* **What is being asked**:
Output, word for word, the lines of this listing that fall between the line with "Lemma evict_to_spec target" and the line with "destruct (deque b) as [|x q] eqn:Eq.", counting both of those lines, and no others.

* **Excerpted records**:

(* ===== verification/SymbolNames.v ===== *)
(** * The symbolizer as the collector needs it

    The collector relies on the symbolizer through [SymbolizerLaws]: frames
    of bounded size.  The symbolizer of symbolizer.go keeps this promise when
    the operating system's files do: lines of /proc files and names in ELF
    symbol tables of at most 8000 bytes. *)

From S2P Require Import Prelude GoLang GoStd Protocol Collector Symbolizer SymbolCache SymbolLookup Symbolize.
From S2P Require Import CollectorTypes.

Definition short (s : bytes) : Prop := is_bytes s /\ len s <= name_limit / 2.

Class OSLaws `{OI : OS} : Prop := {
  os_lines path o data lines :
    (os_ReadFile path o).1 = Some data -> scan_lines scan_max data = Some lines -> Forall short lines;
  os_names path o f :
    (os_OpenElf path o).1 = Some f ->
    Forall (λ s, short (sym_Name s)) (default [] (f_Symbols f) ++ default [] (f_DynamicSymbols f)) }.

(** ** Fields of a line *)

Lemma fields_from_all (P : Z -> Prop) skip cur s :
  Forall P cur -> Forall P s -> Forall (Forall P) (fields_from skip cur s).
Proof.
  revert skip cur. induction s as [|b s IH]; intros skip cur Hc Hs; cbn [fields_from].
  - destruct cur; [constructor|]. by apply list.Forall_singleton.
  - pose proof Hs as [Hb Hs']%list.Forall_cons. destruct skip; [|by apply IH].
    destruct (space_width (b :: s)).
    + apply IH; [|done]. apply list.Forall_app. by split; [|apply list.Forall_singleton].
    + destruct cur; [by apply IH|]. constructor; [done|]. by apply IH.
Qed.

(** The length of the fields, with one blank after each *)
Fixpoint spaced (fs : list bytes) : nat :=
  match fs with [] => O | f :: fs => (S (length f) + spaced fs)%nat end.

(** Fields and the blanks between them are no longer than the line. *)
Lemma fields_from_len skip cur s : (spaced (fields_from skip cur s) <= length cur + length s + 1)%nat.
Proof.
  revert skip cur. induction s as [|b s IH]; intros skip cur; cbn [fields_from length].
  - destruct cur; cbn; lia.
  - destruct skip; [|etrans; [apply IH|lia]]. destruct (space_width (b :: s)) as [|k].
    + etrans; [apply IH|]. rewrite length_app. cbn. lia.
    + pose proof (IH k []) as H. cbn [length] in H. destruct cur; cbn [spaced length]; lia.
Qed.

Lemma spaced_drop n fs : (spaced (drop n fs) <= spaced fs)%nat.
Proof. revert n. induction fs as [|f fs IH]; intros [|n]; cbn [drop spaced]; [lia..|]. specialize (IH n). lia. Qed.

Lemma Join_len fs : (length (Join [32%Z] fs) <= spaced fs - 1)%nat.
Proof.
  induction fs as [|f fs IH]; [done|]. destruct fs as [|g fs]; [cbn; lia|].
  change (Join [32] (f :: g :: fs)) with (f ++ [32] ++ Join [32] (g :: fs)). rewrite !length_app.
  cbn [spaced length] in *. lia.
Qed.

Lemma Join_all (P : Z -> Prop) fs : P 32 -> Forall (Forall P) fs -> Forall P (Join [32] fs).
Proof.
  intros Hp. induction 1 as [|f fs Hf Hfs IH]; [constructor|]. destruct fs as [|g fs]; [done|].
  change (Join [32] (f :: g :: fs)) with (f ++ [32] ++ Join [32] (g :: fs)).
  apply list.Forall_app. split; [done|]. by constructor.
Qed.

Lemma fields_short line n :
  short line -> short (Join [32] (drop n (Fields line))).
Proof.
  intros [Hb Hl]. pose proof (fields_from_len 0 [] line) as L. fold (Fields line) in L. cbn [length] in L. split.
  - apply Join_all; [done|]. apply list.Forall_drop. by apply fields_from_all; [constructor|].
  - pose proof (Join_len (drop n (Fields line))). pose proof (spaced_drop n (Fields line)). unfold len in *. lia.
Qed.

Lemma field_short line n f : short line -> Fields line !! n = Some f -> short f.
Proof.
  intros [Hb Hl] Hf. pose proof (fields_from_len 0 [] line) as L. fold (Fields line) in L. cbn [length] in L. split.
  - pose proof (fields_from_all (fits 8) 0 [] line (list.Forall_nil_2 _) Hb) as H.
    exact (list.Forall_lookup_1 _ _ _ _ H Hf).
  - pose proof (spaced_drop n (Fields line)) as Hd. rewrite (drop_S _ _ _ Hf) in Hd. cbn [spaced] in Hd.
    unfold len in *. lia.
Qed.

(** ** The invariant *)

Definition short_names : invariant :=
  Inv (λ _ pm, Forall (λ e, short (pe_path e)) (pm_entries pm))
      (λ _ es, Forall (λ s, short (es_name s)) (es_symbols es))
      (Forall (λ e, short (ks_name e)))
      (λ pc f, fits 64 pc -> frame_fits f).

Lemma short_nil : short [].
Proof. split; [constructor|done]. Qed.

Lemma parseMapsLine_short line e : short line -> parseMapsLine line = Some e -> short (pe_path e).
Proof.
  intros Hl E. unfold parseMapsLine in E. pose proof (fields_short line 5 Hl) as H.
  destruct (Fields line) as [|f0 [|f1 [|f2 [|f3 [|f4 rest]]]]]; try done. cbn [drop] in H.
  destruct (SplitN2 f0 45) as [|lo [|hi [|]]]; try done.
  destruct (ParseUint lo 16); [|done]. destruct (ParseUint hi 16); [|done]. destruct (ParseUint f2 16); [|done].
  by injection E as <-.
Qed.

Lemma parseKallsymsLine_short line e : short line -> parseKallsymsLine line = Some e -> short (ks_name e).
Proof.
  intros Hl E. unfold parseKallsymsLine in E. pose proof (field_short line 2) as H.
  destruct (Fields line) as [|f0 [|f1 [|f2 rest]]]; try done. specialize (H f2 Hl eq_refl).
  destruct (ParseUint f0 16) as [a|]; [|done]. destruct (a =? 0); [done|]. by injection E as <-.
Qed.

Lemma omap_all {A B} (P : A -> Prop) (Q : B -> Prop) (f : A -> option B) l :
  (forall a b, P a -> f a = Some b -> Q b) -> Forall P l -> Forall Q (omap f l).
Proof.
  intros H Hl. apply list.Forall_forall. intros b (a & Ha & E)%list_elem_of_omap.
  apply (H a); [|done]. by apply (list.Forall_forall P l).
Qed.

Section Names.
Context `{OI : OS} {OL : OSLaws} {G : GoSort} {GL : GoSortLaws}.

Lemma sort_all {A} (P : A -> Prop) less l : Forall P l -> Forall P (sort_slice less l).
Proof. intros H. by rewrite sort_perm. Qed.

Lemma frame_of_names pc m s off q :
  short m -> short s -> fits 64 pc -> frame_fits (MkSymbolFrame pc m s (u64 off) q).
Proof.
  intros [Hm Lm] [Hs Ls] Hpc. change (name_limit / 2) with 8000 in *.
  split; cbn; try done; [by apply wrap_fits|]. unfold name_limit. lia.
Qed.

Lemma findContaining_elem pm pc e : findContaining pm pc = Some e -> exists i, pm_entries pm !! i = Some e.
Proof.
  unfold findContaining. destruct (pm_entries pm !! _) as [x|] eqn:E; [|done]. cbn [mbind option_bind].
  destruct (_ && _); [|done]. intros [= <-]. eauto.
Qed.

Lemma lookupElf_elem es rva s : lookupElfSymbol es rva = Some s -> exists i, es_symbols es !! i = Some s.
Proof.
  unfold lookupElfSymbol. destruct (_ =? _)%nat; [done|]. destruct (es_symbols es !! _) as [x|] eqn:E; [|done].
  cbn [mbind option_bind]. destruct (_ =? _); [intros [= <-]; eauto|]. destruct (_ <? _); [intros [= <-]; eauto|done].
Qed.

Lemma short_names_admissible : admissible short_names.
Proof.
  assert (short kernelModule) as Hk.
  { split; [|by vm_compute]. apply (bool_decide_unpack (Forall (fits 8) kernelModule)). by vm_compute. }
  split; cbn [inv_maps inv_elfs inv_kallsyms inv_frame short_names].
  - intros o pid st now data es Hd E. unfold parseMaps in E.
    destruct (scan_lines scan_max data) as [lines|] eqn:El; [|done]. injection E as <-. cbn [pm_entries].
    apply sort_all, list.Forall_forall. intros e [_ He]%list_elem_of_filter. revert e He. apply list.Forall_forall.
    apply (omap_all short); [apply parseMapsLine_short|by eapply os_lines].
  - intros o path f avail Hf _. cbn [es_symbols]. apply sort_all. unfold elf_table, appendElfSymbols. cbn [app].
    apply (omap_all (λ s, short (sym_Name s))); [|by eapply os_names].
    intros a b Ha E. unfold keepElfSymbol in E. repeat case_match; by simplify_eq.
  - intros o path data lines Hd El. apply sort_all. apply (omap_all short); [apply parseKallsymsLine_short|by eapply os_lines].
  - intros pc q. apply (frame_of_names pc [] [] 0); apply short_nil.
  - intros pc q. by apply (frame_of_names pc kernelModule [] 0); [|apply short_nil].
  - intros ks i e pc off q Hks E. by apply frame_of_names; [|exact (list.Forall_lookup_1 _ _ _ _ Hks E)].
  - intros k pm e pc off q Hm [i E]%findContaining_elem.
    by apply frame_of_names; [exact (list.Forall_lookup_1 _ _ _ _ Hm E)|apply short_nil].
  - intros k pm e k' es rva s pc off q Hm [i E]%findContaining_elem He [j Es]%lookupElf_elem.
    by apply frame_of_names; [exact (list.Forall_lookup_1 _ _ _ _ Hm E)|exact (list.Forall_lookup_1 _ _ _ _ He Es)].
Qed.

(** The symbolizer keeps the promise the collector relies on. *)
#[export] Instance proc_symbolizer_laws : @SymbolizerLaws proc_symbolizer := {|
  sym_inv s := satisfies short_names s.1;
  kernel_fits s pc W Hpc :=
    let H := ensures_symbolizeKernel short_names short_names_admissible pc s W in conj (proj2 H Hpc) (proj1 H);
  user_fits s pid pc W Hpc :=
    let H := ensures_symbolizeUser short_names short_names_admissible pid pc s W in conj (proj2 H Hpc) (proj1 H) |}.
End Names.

* * *

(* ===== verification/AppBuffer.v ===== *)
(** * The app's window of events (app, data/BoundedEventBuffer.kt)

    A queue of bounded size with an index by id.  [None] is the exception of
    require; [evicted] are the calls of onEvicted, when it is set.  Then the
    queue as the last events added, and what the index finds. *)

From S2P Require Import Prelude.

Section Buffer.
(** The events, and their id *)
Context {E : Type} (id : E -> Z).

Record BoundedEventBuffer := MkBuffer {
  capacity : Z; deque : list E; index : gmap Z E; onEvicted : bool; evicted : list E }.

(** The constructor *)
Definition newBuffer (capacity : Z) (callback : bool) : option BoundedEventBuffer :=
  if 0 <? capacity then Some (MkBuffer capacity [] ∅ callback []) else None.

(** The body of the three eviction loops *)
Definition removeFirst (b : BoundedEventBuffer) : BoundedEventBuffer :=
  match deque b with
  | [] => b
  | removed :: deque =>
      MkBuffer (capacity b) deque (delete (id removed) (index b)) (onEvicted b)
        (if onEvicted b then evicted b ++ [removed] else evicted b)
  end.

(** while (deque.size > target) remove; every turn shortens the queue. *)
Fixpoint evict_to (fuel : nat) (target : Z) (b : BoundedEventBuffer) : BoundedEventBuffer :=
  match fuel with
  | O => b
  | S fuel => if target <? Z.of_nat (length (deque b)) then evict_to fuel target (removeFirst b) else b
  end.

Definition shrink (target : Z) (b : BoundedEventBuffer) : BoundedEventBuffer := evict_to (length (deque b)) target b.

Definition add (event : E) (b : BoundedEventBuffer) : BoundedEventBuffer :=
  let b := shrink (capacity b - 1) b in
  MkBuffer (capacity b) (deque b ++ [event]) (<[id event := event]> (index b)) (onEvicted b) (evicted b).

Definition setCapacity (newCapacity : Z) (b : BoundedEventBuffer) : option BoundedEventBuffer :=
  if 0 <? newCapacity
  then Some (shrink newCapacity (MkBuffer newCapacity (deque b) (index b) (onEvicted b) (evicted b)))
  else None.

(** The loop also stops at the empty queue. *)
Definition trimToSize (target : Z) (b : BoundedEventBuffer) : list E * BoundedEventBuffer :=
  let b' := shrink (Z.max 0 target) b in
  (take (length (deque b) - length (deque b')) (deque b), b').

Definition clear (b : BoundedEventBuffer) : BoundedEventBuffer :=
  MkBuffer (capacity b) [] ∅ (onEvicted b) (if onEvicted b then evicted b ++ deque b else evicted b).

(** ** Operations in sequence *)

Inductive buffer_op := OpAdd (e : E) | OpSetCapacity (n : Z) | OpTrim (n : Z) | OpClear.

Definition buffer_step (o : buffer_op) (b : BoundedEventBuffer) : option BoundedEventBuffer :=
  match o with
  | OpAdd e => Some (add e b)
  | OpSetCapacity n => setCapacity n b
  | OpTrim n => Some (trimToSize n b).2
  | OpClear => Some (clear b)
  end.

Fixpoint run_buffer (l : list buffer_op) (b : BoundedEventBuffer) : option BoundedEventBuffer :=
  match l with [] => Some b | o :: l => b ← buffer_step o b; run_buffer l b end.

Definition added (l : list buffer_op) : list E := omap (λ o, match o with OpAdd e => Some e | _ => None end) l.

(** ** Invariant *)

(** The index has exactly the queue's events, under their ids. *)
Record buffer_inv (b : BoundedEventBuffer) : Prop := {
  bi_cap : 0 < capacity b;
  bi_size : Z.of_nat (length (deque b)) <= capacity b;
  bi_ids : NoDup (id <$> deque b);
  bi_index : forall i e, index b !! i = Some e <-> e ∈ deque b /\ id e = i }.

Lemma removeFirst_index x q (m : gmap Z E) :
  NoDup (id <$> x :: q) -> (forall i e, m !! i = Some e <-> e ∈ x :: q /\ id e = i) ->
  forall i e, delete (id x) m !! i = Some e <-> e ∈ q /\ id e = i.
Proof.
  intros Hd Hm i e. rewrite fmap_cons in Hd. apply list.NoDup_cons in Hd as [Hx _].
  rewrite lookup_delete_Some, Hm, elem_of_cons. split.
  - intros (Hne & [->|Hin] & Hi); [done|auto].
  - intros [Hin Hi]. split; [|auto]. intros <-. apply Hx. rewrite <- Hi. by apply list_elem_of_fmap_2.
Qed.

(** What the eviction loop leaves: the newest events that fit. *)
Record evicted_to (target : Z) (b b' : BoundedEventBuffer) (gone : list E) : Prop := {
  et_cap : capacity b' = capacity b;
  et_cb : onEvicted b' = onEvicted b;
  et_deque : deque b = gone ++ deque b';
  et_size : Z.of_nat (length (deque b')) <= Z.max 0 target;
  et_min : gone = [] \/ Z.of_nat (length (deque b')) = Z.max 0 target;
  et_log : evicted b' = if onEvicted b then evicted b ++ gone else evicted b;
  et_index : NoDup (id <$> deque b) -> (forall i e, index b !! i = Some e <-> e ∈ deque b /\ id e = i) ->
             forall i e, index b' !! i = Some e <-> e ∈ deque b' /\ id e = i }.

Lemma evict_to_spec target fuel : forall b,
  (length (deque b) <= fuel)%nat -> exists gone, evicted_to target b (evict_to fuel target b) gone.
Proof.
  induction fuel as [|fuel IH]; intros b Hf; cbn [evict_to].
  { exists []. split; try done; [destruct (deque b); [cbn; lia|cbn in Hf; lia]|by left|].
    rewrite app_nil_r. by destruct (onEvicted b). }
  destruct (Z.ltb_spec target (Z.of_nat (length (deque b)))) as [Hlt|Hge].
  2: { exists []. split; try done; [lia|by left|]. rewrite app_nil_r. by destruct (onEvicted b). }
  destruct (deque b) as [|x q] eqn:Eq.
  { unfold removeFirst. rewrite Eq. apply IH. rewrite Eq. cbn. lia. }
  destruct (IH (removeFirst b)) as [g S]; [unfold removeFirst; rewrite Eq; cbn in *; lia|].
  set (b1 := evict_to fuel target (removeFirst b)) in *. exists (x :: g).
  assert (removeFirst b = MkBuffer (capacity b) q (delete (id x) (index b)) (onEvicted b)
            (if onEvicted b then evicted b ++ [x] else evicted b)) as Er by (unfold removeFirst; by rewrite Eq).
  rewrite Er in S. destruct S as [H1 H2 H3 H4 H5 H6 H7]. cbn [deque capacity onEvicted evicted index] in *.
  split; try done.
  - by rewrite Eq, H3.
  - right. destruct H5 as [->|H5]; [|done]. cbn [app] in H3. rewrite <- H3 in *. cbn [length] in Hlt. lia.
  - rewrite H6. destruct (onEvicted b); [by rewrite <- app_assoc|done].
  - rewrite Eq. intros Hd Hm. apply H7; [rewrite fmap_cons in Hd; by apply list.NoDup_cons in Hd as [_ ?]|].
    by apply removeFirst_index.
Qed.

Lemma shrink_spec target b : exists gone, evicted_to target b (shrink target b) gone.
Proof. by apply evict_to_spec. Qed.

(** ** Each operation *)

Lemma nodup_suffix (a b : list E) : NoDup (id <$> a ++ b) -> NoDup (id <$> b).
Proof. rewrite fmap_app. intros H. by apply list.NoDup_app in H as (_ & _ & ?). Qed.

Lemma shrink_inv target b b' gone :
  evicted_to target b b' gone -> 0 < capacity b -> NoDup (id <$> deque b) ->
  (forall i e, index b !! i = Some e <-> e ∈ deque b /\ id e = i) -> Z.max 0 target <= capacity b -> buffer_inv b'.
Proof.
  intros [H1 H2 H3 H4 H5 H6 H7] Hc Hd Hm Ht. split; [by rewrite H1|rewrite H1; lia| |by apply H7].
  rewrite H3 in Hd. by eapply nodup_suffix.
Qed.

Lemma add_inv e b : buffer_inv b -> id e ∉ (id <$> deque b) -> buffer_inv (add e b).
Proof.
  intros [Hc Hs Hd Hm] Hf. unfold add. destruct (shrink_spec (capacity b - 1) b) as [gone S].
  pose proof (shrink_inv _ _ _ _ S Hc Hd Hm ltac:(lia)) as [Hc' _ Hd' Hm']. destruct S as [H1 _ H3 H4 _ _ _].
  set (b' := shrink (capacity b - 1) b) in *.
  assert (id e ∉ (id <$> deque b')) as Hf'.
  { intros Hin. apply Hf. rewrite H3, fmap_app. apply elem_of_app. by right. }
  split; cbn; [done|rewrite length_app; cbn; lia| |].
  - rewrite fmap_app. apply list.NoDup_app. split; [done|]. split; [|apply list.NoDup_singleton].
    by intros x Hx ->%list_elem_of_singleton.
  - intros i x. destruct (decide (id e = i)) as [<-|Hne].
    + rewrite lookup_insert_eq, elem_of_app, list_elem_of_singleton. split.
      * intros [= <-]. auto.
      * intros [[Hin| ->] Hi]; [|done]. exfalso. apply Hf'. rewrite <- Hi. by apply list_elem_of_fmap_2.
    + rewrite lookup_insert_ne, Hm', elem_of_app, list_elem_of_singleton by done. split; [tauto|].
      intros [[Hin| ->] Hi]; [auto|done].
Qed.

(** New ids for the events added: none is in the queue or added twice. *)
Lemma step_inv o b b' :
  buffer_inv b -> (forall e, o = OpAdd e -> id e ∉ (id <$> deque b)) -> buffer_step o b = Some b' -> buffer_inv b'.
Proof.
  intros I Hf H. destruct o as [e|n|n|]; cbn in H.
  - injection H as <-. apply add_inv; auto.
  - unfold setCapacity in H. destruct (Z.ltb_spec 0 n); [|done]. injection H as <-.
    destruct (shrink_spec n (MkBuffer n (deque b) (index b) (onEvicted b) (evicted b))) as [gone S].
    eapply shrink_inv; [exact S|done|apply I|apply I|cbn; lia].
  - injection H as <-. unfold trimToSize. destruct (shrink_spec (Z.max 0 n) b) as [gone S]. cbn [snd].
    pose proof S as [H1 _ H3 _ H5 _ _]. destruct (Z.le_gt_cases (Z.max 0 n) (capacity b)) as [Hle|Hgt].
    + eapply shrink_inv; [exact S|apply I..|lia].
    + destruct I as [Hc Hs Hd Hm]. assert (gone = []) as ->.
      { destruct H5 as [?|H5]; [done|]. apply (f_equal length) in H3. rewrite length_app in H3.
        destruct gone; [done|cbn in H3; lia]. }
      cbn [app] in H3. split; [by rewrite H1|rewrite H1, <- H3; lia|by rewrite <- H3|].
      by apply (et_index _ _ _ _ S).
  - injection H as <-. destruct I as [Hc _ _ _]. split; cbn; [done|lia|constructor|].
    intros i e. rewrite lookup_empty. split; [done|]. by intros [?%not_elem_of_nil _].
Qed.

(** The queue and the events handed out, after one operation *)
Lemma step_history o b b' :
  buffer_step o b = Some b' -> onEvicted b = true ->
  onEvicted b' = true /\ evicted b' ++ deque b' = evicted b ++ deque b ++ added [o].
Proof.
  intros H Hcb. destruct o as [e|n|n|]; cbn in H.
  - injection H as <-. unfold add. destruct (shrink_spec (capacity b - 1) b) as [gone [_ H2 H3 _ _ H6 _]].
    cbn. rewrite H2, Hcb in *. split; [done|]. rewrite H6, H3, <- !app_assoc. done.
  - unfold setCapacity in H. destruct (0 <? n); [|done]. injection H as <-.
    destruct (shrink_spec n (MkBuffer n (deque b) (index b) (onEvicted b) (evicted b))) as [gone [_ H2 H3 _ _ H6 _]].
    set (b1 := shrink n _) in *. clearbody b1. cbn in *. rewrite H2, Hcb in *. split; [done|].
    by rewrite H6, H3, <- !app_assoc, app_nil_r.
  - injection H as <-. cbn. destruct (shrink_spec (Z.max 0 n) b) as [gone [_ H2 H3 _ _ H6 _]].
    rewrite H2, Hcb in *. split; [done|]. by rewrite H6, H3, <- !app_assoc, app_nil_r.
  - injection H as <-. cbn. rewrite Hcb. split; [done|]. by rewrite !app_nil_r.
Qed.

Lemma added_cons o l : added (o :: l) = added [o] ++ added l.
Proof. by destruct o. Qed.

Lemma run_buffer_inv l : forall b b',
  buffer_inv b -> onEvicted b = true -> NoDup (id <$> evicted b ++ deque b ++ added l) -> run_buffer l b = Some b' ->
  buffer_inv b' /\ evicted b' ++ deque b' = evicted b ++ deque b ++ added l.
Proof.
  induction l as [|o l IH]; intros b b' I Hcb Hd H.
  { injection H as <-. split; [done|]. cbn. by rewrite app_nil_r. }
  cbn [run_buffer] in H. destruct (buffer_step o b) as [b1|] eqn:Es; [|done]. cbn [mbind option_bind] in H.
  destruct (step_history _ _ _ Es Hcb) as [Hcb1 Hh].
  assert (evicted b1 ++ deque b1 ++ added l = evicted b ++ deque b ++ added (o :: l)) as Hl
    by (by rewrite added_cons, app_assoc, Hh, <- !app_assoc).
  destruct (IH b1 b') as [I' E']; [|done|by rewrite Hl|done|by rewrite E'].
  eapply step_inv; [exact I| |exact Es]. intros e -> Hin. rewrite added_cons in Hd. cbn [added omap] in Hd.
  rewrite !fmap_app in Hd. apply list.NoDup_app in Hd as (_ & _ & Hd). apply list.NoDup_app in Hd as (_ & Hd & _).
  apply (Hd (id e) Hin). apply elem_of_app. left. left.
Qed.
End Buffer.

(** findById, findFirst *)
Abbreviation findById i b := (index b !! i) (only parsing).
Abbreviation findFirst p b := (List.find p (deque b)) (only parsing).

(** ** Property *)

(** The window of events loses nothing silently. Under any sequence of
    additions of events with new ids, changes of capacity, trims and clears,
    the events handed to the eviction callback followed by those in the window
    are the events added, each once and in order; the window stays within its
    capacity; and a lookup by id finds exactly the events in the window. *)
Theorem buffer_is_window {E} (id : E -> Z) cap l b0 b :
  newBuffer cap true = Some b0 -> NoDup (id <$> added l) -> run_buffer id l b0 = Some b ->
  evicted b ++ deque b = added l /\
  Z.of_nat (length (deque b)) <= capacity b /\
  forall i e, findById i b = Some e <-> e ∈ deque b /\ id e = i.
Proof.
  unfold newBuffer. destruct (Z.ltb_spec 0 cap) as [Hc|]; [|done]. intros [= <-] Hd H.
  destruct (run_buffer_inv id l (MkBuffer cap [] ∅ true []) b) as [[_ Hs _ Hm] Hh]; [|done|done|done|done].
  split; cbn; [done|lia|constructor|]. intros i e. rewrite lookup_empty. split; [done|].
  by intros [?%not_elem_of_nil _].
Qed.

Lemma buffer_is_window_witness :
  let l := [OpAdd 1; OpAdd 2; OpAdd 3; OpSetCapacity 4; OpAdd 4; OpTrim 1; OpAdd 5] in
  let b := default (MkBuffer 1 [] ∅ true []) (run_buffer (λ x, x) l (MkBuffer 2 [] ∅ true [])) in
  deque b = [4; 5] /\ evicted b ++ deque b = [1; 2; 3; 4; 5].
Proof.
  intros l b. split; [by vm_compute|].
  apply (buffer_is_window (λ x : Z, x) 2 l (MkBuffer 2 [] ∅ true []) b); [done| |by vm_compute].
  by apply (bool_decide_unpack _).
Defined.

* **Answer to this problem**:
Lemma evict_to_spec target fuel : forall b,
  (length (deque b) <= fuel)%nat -> exists gone, evicted_to target b (evict_to fuel target b) gone.
Proof.
  induction fuel as [|fuel IH]; intros b Hf; cbn [evict_to].
  { exists []. split; try done; [destruct (deque b); [cbn; lia|cbn in Hf; lia]|by left|].
    rewrite app_nil_r. by destruct (onEvicted b). }
  destruct (Z.ltb_spec target (Z.of_nat (length (deque b)))) as [Hlt|Hge].
  2: { exists []. split; try done; [lia|by left|]. rewrite app_nil_r. by destruct (onEvicted b). }
  destruct (deque b) as [|x q] eqn:Eq.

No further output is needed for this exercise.